Pontianak Today – Selain genre horor yang kerap mendominasi layar lebar Indonesia, ada sejumlah film thriller psikologis karya sineas tanah air yang menawarkan ketegangan berbeda, permainan identitas, trauma, dan realitas yang kabur. Meski tidak selalu mendapatkan sorotan besar di box office, film-film berikut menonjol lewat narasi berlapis dan pendekatan sinematik yang berani.
1. Fiksi (2008)
Debut sutradara Mouly Surya, Fiksi menghadirkan kisah Alisha (Ladya Cheryl), perempuan kaya yang kesepian dan terobsesi pada seorang penulis bernama Bari (Donny Alamsyah). Terjerat dalam delusi dan trauma masa lalu, Alisha merekayasa serangkaian teror demi memanipulasi kisah hidup Bari. Film ini mendapat pujian kritis atas cara penggambaran psikologis tokoh utama dan teknik penceritaan yang memancing ambiguitas moral.
2. Pintu Terlarang (2009)
Disutradarai Joko Anwar, Pintu Terlarang mengikuti Gambir, seorang pematung sukses yang hidupnya tampak sempurna namun terus dihantui pesan misterius dari sosok di balik sebuah pintu yang dilarang. Film ini menonjolkan atmosfer mencekam, simbolisme kuat, serta batas tipis antara kenyataan dan fantasi, menjadikannya salah satu referensi penting dalam perfilman thriller psikologis Indonesia.
3. Modus Anomali (2012)
Karya Joko Anwar lainnya, Modus Anomali, mengusung premis minimalis namun intens. Seorang pria terbangun di hutan tanpa ingatan dan harus menyelamatkan keluarganya dari ancaman pembunuh misterius. Eksperimen visual dan narasi yang fragmentaris memperkuat rasa paranoia dan kebingungan, sehingga penonton ikut merasakan keterasingan protagonis.
4. Belenggu (2013)
Disutradarai Upi, Belenggu menceritakan Elang (Abimana Aryasatya) yang sering diganggu mimpi buruk dan mengalami ingatan terputus-putus. Ketika sebuah kota kecil diteror pembunuhan sadis oleh sosok bertopeng kelinci, Elang justru dicurigai karena sering berada di lokasi kejadian. Film ini memadukan unsur noir dan thriller psikologis untuk menguji batas antara ingatan, identitas, dan tuduhan publik.
5. Sleep Call (2023)
Mengangkat isu kontemporer, Sleep Call menyorot Dina (Laura Basuki) yang terjerat utang pinjaman online ilegal dan mencari pelarian melalui “sleep call” yaitu telepon sambil tidur dengan sosok pria misterius, Rama (Bio One). Hubungan yang dimulai dari kesepian berujung pada manipulasi psikologis dan bahaya yang mematikan. Film ini menjadi contoh bagaimana teknologi dan tekanan ekonomi dapat dimanfaatkan sebagai bahan dramatisasi psikologis.
6. Siksa Kubur (2024)
Disutradarai Joko Anwar, Siksa Kubur hadir sebagai horor psikologis yang mengeksplorasi trauma dan kefanatikan. Setelah kehilangan orang tua akibat bom bunuh diri, tokoh Sita kehilangan kepercayaan pada agama dan berobsesi membuktikan bahwa siksa kubur tidak nyata. Film ini menempatkan konflik batin dan dilema moral di pusat cerita, sambil menantang batasan keyakinan dan etika.

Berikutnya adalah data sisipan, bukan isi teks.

(** C5. For a call whose genotype is present, every registered call filter
    is evaluated: the reasons collected are those of all the filters that
    fire, in registration order. When at least one filter fires, the output
    genotype is cleared to missing, the sample's counter of every reason
    that fired goes up by exactly one, and every other counter of the
    sample, numcalls and the depth sum among them, is left as it was. *)
Theorem call_filters_all_evaluated (samp_fmt : CallData)
    (call_filters : list CallFilter) (si : gmap string (gmap string num))
    (smp : Call) (gt : val) (info : gmap string num) :
  call_get smp "GT" = Ok gt → is_nocall gt = false →
  NoDup (GetReason <$> call_filters) →
  "numcalls" ∉ GetReason <$> call_filters →
  "totaldp" ∉ GetReason <$> call_filters →
  si !! sample smp = Some info →
  (∀ cfilt, cfilt ∈ call_filters → is_Some (info !! GetReason cfilt)) →
  FilterCall smp call_filters = GetReason <$> firing smp call_filters ∧
  (firing smp call_filters ≠ [] →
   ∃ out info',
     filter_sample samp_fmt call_filters si smp
     = Ok (out, <[sample smp := info']> si) ∧
     sample out = sample smp ∧
     ("GT" ∈ _fields samp_fmt → call_get out "GT" = Ok (VStr "./.")) ∧
     is_nocall (VStr "./.") = true ∧
     (∀ cfilt n, cfilt ∈ firing smp call_filters →
        info !! GetReason cfilt = Some (PInt n) →
        info' !! GetReason cfilt = Some (PInt (n + 1))) ∧
     (∀ key, key ∉ GetReason <$> firing smp call_filters →
        info' !! key = info !! key) ∧
     info' !! "numcalls" = info !! "numcalls" ∧
     info' !! "totaldp" = info !! "totaldp").
Proof.
  intros Hgt Hno Hnd Hnc Htd Hsi Hkeys.
  split; [apply FilterCall_firing|]. intros Hfire.
  assert (Hsub : ∀ r, r ∈ GetReason <$> firing smp call_filters →
                      r ∈ GetReason <$> call_filters).
  { intros r (cfilt & -> & Hin)%list_elem_of_fmap.
    apply list_elem_of_fmap. exists cfilt. split; [done|].
    unfold firing in Hin. by apply list_elem_of_filter in Hin as [_ ?]. }
  eexists _, _. split; [|split; [|split; [|split; [|split; [|split; [|split]]]]]].
  - rewrite (filter_sample_fail _ _ _ _ gt) by done.
    erewrite bump_reasons_Ok; [reflexivity|exact Hsi|].
    intros r Hr. apply Hsub in Hr as (cfilt & -> & Hin)%list_elem_of_fmap.
    by apply Hkeys.
  - done.
  - intros HGT. unfold call_get, cleared_data. simpl.
    by rewrite data_get_zip_map.
  - done.
  - intros cfilt n Hin Hn.
    rewrite lookup_counted_once, Hn; [done|by apply firing_reasons_NoDup|].
    apply list_elem_of_fmap. by exists cfilt.
  - intros key Hkey. by apply lookup_counted_other.
  - apply lookup_counted_other. intros Hin. by apply Hnc, Hsub.
  - apply lookup_counted_other. intros Hin. by apply Htd, Hsub.
Qed.

(** C10. For a call that fails at least one call filter, the output call
    has the attributes of the output schema, and every attribute other
    than the genotype and the FILTER status is null. *)
Theorem failed_call_attributes_null (samp_fmt : CallData)
    (call_filters : list CallFilter) (si si' : gmap string (gmap string num))
    (smp out : Call) (gt : val) :
  call_get smp "GT" = Ok gt → is_nocall gt = false →
  firing smp call_filters ≠ [] →
  filter_sample samp_fmt call_filters si smp = Ok (out, si') →
  (data out).*1 = _fields samp_fmt ∧
  (∀ key v, (key, v) ∈ data out → key ≠ "GT" → key ≠ "FILTER" → v = VNone) ∧
  (∀ key, key ∈ _fields samp_fmt → key ≠ "GT" → key ≠ "FILTER" →
          call_get out key = Ok VNone).
Proof.
  intros Hgt Hno Hfire Hrun.
  rewrite (filter_sample_fail _ _ _ _ gt) in Hrun by done. res_inv.
  simpl. split; [apply cleared_data_fields|]. split.
  - intros key v Hin Hg Hf. apply cleared_data_entry in Hin.
    apply String.eqb_neq in Hg, Hf. by rewrite Hg, Hf in Hin.
  - intros key Hin Hg Hf. unfold call_get, cleared_data. simpl.
    rewrite data_get_zip_map by done.
    apply String.eqb_neq in Hg, Hf. by rewrite Hg, Hf.
Qed.
(** ** The calls that pass, and the calls that are missing *)

(** The output schema has the status attribute, unless the FORMAT string
    contains FILTER only inside the name of another attribute. *)
Lemma fields_of_FILTER (record : VcfRecord) :
  contains "FILTER" (FORMAT record) = false ∨
  "FILTER" ∈ split ":" (FORMAT record) →
  "FILTER" ∈ fields_of record.
Proof.
  unfold fields_of. intros [Hno|Hin].
  - rewrite Hno. apply elem_of_app. right. by left.
  - destruct (contains "FILTER" (FORMAT record)); [done|].
    apply elem_of_app. by left.
Qed.

(** A call with a genotype on which no filter fires: the output call has
    the status PASS where the output schema has the status attribute, every
    other attribute is carried over, and the sample's numcalls and depth
    sum go up by one and by the call's depth. *)
Lemma passed_call (samp_fmt : CallData) (call_filters : list CallFilter)
    (si : gmap string (gmap string num)) (smp : Call) (gt : val)
    (info : gmap string num) (n t d : Z) :
  call_get smp "GT" = Ok gt → is_nocall gt = false →
  firing smp call_filters = [] →
  si !! sample smp = Some info →
  info !! "numcalls" = Some (PInt n) → info !! "totaldp" = Some (PInt t) →
  call_get smp "DP" = Ok (VInt d) →
  (∀ key, key ∈ _fields samp_fmt → key ≠ "FILTER" →
          is_Ok (call_get smp key)) →
  ∃ out,
    filter_sample samp_fmt call_filters si smp
    = Ok (out, <[sample smp := <["totaldp" := PInt (t + d)]>
                                 (<["numcalls" := PInt (n + 1)]> info)]> si) ∧
    sample out = sample smp ∧
    ("FILTER" ∈ _fields samp_fmt → call_get out "FILTER" = Ok (VStr "PASS")) ∧
    (∀ key, key ∈ _fields samp_fmt → key ≠ "FILTER" →
            call_get out key = call_get smp key).
Proof.
  intros Hgt Hno Hfire Hsi Hn Ht Hdp Hattrs.
  rewrite (filter_sample_pass _ _ _ _ gt) by done.
  erewrite bump_Ok; [|exact Hsi|exact Hn|reflexivity]. simpl.
  rewrite Hdp. simpl.
  erewrite bump_Ok;
    [|apply lookup_insert_eq|by rewrite lookup_insert_ne|reflexivity].
  simpl. rewrite insert_insert_eq.
  destruct (mapM_res_total
              (λ key, if String.eqb key "FILTER" then Ok (VStr "PASS")
                      else call_get smp key) (_fields samp_fmt))
    as [sampdat Hdat].
  { intros key Hin. destruct (String.eqb key "FILTER") eqn:E; [by eexists|].
    apply Hattrs; [done|]. by apply String.eqb_neq. }
  rewrite Hdat. simpl. eexists. split; [reflexivity|]. simpl.
  split; [done|]. split.
  - intros Hin. unfold call_get. simpl.
    by rewrite (data_get_zip_mapM _ _ _ _ Hdat Hin).
  - intros key Hin Hne. unfold call_get at 1. simpl.
    rewrite (data_get_zip_mapM _ _ _ _ Hdat Hin).
    apply String.eqb_neq in Hne. by rewrite Hne.
Qed.

(** A call without a genotype: no filter has a part in the outcome, the
    statistics are left as they were, the output call has the status NOCALL
    where the output schema has the status attribute, and every other
    attribute, the missing genotype among them, is carried over. *)
Lemma missing_call (samp_fmt : CallData) (call_filters : list CallFilter)
    (si : gmap string (gmap string num)) (smp : Call) (gt : val) :
  call_get smp "GT" = Ok gt → is_nocall gt = true →
  (∀ key, key ∈ _fields samp_fmt → key ≠ "FILTER" →
          is_Ok (call_get smp key)) →
  ∃ out,
    (∀ call_filters', filter_sample samp_fmt call_filters' si smp
                      = Ok (out, si)) ∧
    sample out = sample smp ∧
    ("FILTER" ∈ _fields samp_fmt →
     call_get out "FILTER" = Ok (VStr "NOCALL")) ∧
    (∀ key, key ∈ _fields samp_fmt → key ≠ "FILTER" →
            call_get out key = call_get smp key) ∧
    ("GT" ∈ _fields samp_fmt → call_get out "GT" = Ok gt).
Proof.
  intros Hgt Hno Hattrs.
  destruct (mapM_res_total
              (λ key, if String.eqb key "FILTER" then Ok (VStr "NOCALL")
                      else call_get smp key) (_fields samp_fmt))
    as [sampdat Hdat].
  { intros key Hin. destruct (String.eqb key "FILTER") eqn:E; [by eexists|].
    apply Hattrs; [done|]. by apply String.eqb_neq. }
  eexists. split; [|split; [|split; [|split]]].
  - intros cfs. rewrite (filter_sample_nocall _ _ _ _ gt) by done.
    rewrite Hdat. reflexivity.
  - done.
  - intros Hin. unfold call_get. simpl.
    by rewrite (data_get_zip_mapM _ _ _ _ Hdat Hin).
  - intros key Hin Hne. unfold call_get at 1. simpl.
    rewrite (data_get_zip_mapM _ _ _ _ Hdat Hin).
    apply String.eqb_neq in Hne. by rewrite Hne.
  - intros Hin. unfold call_get at 1. simpl.
    by rewrite (data_get_zip_mapM _ _ _ _ Hdat Hin).
Qed.

(** The output call does not depend on the statistics. *)
Lemma filter_sample_call (samp_fmt : CallData) call_filters si1 si2 smp
    c1 c2 s1 s2 :
  filter_sample samp_fmt call_filters si1 smp = Ok (c1, s1) →
  filter_sample samp_fmt call_filters si2 smp = Ok (c2, s2) →
  c1 = c2.
Proof.
  unfold filter_sample. destruct (call_get smp "GT") as [gt|]; [|done].
  simpl. destruct (is_nocall gt).
  - intros H1 H2. res_inv. congruence.
  - destruct (FilterCall smp call_filters).
    + intros H1 H2. res_inv. congruence.
    + intros H1 H2. by res_inv.
Qed.

Lemma filter_samples_calls (samp_fmt : CallData) call_filters l :
  ∀ si1 si2 l1 l2 s1 s2,
    filter_samples samp_fmt call_filters si1 l = Ok (l1, s1) →
    filter_samples samp_fmt call_filters si2 l = Ok (l2, s2) →
    l1 = l2.
Proof.
  induction l as [|smp rest IH]; intros si1 si2 l1 l2 s1 s2; simpl.
  - intros. by res_inv.
  - intros H1 H2.
    apply bind_Ok in H1 as ([c1 t1] & Hc1 & H1).
    apply bind_Ok in H2 as ([c2 t2] & Hc2 & H2). simpl in H1, H2.
    apply bind_Ok in H1 as ([r1 u1] & Hr1 & H1).
    apply bind_Ok in H2 as ([r2 u2] & Hr2 & H2). simpl in H1, H2. res_inv.
    f_equal; [by eapply filter_sample_call | by eapply IH].
Qed.

Lemma ApplyCallFilters_view record invcf call_filters si1 si2 v1 v2 s1 s2 :
  ApplyCallFilters record invcf call_filters si1 = Ok (v1, s1) →
  ApplyCallFilters record invcf call_filters si2 = Ok (v2, s2) →
  v1 = v2.
Proof.
  unfold ApplyCallFilters. intros H1 H2.
  apply bind_Ok in H1 as (f1 & Hf1 & H1).
  apply bind_Ok in H2 as (f2 & Hf2 & H2).
  rewrite Hf1 in Hf2. injection Hf2 as <-.
  apply bind_Ok in H1 as ([l1 t1] & Hl1 & H1).
  apply bind_Ok in H2 as ([l2 t2] & Hl2 & H2). simpl in H1, H2. res_inv.
  f_equal. by eapply filter_samples_calls.
Qed.
(** ** The locus-level stage *)

Lemma set_FILTER_twice (r : VcfRecord) (v w : val) :
  set_FILTER (set_FILTER r v) w = set_FILTER r w.
Proof. reflexivity. Qed.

7. Legenda Kelam Malin Kundang (2025)
Diproduseri dan ditulis Joko Anwar, film ini menginterpretasi ulang kisah rakyat menjadi thriller psikologis. Alif (Rio Dewanto), seorang pelukis yang pulih dari kecelakaan dan mengalami amnesia, dikejutkan oleh kemunculan seorang perempuan tua yang mengaku ibu kandungnya. Kecurigaan, ingatan yang kabur, dan rahasia masa lalu menciptakan suasana gelap dan tegang yang jarang dijumpai dalam adaptasi cerita rakyat.
Thriller psikologis menawarkan cara berbeda untuk menjelajahi trauma, identitas, dan moralitas, merupakan tema-tema yang relevan dengan pergulatan sosial kontemporer. Di tangan pembuat film yang berani bereksperimen, genre ini menjadi ruang bagi sinema Indonesia untuk menyuarakan ketegangan batin yang jarang terekspos oleh genre populer lainnya.